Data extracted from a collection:
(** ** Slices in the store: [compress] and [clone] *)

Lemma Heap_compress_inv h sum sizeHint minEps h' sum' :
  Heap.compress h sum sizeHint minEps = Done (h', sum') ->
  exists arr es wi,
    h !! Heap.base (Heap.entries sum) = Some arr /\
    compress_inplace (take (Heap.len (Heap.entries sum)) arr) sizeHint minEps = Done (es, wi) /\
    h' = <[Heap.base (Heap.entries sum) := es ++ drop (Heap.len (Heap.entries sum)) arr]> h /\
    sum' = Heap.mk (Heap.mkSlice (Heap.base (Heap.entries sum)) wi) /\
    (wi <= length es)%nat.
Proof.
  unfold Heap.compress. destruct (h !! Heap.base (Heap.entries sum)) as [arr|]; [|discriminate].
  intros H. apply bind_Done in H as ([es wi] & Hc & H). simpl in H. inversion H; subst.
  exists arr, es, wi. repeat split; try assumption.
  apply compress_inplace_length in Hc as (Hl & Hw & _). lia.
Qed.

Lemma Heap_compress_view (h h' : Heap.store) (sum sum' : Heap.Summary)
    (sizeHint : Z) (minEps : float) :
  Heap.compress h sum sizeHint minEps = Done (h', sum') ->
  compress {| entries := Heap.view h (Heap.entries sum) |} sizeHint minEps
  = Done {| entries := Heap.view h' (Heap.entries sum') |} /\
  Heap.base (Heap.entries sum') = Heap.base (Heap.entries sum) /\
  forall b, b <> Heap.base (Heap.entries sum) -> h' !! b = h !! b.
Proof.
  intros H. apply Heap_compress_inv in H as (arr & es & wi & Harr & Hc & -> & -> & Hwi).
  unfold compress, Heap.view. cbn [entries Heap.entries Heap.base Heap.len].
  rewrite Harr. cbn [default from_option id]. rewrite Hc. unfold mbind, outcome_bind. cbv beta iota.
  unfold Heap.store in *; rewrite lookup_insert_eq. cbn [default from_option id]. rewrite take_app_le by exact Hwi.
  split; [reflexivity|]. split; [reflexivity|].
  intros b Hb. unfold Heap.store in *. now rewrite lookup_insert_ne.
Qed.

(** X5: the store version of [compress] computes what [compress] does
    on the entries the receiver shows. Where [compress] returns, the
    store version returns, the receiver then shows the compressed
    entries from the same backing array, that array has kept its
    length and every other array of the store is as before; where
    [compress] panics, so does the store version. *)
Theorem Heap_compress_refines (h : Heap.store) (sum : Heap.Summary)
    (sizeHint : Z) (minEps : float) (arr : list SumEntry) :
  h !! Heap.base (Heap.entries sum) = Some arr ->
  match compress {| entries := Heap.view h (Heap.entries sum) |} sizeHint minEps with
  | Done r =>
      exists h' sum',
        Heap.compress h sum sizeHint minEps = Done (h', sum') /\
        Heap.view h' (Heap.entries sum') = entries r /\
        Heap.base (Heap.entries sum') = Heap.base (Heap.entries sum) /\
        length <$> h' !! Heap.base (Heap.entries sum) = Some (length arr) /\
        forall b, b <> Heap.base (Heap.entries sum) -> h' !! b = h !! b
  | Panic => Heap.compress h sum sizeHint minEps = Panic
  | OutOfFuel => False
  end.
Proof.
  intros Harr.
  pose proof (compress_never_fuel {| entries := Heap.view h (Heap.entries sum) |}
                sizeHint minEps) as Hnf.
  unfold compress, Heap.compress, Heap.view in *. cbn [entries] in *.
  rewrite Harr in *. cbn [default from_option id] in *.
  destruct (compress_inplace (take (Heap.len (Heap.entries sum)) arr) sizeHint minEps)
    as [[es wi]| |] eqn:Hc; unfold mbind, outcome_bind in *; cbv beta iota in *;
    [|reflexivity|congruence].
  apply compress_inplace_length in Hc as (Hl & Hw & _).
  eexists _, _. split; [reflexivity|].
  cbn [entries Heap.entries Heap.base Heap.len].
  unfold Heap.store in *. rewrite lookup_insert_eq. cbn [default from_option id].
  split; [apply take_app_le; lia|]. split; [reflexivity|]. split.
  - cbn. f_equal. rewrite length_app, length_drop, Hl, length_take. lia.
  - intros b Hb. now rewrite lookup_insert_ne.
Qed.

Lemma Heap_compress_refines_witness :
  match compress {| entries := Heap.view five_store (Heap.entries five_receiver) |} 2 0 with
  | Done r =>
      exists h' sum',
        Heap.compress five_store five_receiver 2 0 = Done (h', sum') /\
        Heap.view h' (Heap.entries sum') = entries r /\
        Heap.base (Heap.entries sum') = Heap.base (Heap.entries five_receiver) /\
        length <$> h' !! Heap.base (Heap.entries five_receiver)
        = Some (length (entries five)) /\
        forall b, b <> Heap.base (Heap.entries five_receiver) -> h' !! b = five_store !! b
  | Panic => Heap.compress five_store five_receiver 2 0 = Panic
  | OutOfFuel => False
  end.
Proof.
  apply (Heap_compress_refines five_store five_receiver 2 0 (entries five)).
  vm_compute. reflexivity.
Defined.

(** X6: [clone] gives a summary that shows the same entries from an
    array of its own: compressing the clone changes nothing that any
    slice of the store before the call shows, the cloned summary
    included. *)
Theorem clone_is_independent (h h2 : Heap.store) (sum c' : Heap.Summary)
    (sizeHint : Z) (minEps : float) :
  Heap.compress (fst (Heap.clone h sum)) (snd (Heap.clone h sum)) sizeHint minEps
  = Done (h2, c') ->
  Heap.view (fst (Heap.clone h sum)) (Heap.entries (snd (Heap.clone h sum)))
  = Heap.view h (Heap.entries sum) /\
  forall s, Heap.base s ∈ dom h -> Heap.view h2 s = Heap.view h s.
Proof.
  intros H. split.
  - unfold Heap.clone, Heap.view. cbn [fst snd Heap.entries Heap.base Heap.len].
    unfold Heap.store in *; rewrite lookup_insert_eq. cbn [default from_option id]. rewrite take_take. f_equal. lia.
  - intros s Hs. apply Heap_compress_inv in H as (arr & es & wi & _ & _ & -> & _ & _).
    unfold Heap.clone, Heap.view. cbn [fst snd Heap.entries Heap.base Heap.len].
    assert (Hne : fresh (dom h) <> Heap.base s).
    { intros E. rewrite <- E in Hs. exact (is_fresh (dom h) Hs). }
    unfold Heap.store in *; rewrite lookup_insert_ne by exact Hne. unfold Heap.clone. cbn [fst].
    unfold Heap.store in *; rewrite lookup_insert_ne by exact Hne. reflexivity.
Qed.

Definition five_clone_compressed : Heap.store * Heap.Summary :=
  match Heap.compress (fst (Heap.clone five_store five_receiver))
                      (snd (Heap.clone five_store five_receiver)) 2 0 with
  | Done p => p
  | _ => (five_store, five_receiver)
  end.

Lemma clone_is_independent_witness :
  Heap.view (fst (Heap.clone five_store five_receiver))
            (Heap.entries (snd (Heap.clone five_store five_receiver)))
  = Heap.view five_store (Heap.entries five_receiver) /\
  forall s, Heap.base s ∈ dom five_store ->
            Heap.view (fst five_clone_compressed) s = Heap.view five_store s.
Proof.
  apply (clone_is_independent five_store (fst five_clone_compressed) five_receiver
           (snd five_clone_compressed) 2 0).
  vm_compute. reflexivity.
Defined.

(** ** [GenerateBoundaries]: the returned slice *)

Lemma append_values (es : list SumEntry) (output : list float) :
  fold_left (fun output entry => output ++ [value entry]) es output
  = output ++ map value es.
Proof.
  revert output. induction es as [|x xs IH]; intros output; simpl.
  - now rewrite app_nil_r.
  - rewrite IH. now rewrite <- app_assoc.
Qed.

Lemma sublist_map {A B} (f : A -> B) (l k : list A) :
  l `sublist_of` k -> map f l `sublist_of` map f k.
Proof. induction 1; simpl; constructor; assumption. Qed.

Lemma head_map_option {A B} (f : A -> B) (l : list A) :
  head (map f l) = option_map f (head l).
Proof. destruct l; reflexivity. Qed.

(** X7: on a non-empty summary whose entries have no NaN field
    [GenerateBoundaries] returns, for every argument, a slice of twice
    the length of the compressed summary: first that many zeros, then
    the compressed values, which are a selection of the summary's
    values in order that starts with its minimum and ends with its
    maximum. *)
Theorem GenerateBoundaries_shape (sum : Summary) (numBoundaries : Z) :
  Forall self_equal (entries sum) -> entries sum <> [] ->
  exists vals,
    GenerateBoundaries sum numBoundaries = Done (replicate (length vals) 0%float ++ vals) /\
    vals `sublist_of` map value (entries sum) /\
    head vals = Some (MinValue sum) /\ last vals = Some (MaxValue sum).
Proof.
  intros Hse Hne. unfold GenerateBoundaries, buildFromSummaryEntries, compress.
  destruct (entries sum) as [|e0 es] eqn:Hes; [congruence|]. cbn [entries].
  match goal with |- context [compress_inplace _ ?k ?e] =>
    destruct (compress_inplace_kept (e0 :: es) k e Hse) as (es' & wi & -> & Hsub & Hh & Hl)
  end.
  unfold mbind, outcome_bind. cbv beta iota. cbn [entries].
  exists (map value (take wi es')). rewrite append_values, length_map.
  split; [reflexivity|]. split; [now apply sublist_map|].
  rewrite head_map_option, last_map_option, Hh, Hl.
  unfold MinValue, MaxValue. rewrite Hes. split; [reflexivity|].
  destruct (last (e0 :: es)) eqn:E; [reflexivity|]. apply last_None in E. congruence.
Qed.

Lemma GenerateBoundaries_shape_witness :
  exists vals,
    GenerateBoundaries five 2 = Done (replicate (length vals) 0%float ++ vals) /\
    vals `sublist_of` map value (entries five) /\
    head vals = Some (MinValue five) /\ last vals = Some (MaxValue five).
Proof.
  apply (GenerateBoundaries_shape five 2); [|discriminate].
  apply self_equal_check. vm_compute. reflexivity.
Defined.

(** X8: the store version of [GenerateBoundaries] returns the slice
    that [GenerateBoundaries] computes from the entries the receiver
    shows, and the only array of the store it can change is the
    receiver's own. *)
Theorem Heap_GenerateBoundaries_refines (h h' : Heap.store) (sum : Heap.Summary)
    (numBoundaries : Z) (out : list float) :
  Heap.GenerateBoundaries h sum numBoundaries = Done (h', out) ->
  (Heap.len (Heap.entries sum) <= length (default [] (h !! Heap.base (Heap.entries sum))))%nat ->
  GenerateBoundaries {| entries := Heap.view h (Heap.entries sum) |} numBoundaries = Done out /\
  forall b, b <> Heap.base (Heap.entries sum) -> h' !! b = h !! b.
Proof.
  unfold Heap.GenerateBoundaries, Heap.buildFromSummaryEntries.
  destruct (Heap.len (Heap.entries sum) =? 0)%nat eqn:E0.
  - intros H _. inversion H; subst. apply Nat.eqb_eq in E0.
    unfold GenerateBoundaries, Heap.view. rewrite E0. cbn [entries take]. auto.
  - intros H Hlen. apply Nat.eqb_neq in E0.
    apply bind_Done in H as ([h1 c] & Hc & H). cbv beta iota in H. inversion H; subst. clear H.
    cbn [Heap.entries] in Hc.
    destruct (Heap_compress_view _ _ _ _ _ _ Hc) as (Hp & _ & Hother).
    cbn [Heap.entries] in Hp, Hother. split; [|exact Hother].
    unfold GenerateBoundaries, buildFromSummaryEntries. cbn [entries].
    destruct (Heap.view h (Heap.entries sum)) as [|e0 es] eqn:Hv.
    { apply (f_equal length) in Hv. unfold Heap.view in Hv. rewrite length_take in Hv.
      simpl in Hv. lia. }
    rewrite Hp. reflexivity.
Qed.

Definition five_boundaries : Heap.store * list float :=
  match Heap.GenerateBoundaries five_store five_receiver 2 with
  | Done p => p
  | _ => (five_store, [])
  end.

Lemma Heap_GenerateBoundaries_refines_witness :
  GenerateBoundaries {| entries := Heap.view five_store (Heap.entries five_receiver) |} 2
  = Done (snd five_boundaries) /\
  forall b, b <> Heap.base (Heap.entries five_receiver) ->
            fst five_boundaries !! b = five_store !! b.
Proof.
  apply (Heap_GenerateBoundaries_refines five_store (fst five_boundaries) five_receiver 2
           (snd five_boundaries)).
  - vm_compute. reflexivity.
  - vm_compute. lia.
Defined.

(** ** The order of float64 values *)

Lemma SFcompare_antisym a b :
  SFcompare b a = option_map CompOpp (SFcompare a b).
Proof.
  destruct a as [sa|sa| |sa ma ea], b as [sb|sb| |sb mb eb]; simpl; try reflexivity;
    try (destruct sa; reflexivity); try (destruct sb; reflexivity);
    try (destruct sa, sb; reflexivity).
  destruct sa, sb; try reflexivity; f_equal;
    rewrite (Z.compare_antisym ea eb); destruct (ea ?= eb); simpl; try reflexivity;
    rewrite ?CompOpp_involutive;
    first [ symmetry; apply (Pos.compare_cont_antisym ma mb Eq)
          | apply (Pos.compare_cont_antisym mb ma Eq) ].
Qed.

--

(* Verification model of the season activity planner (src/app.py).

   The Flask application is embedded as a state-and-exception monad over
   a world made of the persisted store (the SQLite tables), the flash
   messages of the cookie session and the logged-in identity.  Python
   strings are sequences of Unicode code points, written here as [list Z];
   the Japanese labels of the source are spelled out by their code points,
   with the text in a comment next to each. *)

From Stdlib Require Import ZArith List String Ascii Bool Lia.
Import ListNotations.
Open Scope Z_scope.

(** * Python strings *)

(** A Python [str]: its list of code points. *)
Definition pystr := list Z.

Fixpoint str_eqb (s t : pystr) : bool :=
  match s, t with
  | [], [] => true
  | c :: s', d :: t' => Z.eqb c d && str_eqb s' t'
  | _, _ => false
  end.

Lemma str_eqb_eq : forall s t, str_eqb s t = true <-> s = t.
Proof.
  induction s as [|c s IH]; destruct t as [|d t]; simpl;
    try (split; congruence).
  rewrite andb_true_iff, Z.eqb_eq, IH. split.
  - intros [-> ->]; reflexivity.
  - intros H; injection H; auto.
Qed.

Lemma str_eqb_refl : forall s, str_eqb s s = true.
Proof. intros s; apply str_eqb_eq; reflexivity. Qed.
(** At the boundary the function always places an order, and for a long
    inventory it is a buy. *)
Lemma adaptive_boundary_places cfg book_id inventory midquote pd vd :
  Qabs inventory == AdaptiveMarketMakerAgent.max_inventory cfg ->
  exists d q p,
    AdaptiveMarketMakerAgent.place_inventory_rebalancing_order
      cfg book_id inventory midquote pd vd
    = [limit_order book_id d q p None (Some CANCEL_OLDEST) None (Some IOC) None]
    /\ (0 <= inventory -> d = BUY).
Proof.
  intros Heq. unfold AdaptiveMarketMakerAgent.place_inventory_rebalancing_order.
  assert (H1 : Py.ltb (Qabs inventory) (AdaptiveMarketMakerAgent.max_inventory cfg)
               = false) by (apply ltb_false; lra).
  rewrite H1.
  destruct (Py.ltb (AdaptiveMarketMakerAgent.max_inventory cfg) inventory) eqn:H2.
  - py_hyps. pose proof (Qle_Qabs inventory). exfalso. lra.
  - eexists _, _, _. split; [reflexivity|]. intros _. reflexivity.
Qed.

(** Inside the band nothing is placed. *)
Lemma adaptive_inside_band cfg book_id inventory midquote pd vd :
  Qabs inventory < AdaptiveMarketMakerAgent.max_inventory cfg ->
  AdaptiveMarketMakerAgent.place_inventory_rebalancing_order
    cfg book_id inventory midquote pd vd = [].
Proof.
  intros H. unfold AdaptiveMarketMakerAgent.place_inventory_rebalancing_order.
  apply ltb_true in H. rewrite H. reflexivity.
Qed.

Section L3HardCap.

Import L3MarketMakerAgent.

---

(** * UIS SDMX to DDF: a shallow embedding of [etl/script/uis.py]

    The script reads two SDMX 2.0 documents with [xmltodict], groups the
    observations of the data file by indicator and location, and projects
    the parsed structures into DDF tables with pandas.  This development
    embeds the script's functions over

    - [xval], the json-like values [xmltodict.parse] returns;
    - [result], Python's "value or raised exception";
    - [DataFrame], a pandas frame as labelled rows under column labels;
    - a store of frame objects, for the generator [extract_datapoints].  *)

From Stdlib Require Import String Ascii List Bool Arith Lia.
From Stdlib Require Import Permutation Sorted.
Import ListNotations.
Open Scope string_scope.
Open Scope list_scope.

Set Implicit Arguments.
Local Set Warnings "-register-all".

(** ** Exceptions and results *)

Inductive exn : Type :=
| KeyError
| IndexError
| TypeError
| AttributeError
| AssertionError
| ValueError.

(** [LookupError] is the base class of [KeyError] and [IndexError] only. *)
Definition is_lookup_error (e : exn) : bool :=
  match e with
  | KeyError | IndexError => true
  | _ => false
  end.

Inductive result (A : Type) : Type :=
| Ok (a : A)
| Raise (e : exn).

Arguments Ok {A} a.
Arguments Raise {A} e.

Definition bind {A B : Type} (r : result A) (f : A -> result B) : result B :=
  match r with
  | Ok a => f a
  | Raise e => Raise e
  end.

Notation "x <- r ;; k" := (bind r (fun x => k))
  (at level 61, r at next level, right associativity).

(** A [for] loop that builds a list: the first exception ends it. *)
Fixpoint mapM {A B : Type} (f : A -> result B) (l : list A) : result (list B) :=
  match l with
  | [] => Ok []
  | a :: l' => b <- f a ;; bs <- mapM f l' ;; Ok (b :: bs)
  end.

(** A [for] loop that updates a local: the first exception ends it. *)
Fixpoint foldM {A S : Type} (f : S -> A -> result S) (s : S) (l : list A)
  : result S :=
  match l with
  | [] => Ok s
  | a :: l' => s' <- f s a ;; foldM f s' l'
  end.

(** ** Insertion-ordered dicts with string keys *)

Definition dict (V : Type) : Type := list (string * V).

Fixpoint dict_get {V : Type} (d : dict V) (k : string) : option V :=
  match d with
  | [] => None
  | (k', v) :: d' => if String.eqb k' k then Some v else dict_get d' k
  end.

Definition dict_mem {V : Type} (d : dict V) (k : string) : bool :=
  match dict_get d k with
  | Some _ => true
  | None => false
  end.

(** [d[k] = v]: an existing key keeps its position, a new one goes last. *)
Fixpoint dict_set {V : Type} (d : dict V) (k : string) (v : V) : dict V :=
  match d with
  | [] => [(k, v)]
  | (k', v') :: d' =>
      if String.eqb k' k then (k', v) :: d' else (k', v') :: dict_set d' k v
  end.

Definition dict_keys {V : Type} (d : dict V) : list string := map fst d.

YOUR GOAL: Going through the records above, state how many lines carry "Open", with no other text.

EXERCISE OUTPUT: 3